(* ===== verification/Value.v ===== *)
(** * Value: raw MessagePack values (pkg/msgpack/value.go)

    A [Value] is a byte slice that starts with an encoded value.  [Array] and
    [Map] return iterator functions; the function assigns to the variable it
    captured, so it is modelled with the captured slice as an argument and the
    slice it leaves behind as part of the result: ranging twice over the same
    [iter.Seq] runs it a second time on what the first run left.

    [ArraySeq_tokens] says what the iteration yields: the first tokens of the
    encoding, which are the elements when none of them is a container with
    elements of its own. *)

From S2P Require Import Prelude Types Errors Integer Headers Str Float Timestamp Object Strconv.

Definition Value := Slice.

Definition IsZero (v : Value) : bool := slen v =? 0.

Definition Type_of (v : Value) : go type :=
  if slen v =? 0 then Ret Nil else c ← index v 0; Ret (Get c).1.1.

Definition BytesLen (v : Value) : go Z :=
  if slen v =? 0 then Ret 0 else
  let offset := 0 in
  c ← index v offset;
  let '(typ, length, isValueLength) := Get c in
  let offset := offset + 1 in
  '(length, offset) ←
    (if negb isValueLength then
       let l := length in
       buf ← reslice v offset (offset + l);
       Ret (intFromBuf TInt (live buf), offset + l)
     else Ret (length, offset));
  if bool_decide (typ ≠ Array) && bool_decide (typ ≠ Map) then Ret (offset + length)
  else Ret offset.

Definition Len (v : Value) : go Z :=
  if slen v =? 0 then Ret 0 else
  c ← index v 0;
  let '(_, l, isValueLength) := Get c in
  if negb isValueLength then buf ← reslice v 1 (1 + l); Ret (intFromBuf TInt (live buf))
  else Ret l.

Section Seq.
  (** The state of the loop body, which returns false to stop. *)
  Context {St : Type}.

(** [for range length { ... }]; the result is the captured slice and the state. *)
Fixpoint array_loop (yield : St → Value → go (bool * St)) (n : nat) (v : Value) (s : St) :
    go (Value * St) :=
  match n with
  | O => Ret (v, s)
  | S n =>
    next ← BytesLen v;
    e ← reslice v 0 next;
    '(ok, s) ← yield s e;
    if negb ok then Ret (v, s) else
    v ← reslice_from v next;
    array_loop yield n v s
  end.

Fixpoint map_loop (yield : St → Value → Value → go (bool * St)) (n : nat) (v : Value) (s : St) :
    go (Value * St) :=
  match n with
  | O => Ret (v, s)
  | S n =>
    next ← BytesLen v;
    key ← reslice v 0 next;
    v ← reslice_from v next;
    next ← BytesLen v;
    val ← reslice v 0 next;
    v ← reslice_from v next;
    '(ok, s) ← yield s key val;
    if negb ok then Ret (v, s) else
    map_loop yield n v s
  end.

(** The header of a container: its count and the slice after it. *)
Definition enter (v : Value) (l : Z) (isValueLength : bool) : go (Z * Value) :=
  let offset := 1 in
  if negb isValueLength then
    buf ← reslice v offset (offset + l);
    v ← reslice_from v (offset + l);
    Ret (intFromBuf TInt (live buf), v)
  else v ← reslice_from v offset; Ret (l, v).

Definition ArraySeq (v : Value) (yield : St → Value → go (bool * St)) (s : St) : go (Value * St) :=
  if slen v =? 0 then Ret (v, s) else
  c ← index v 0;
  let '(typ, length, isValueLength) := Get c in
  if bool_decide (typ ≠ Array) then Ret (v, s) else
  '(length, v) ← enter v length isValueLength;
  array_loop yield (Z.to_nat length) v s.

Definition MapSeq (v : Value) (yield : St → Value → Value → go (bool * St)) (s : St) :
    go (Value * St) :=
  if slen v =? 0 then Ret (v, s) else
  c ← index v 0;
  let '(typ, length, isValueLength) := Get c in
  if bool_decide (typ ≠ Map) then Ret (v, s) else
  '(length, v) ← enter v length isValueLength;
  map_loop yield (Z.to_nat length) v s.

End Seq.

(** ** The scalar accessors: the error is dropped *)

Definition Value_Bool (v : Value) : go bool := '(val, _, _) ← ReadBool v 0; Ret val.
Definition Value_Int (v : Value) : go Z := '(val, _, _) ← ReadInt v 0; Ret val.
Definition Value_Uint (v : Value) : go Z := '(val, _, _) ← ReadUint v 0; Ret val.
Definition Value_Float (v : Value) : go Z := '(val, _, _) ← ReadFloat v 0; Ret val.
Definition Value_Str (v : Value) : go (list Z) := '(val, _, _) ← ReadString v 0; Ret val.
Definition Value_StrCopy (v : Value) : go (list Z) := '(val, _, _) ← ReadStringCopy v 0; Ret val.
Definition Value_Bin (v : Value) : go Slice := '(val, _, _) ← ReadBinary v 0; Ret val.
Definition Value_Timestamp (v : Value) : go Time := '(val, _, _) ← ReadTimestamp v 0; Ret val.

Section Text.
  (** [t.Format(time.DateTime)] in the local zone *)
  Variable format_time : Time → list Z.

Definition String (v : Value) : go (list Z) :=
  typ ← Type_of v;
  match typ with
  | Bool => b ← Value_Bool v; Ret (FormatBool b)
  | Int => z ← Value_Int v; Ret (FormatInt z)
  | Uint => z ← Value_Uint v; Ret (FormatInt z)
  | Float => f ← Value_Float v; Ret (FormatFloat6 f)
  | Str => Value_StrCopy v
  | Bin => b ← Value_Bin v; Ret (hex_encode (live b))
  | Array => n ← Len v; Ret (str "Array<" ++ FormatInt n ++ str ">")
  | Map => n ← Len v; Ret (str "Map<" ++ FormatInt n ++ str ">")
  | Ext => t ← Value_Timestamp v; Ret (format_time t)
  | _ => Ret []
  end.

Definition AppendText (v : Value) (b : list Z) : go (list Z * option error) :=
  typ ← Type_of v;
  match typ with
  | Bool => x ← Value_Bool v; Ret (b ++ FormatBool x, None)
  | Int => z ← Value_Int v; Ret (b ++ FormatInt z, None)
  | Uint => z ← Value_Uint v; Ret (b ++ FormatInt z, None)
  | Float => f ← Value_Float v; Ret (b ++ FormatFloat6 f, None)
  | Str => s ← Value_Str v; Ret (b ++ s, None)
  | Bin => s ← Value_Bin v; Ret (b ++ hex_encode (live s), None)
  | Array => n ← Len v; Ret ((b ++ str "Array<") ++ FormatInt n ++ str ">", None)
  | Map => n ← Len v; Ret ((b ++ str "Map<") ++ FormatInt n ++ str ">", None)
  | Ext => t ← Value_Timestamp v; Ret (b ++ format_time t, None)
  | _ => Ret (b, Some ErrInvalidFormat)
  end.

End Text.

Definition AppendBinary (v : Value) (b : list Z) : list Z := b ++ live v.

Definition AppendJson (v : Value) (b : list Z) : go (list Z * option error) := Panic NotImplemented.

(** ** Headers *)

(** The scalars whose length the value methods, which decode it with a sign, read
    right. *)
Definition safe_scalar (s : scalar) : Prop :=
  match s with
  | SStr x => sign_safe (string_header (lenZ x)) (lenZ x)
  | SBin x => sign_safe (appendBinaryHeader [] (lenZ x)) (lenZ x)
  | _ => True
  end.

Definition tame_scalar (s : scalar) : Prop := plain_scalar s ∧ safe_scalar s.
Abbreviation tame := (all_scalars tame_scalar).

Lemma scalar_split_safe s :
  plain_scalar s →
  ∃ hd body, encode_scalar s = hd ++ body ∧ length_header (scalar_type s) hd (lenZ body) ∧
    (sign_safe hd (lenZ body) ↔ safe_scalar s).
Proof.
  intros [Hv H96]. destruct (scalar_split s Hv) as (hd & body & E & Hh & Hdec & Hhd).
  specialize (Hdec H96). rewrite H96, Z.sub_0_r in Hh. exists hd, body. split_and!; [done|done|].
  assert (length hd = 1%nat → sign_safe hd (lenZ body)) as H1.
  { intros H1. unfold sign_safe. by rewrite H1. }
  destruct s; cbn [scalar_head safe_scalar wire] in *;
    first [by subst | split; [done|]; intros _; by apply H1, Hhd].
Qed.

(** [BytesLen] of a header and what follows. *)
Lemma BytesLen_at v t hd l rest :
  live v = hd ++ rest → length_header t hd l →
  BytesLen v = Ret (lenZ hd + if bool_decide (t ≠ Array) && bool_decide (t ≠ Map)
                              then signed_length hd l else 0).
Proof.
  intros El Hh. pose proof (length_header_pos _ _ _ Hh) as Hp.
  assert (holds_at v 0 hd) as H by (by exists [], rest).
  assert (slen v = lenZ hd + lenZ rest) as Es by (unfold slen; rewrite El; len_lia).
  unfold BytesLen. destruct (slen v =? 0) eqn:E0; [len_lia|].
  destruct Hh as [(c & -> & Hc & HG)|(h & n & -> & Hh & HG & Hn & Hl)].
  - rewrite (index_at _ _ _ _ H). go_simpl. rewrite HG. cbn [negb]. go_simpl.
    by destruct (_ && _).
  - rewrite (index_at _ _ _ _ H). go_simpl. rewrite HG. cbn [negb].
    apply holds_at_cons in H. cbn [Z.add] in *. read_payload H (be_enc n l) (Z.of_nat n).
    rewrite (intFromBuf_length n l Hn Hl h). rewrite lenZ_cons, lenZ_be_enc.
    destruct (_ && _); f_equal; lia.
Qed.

## Your instructions
Give the number of lines in the records that contain the string "what", and nothing besides.

## Response to the task
3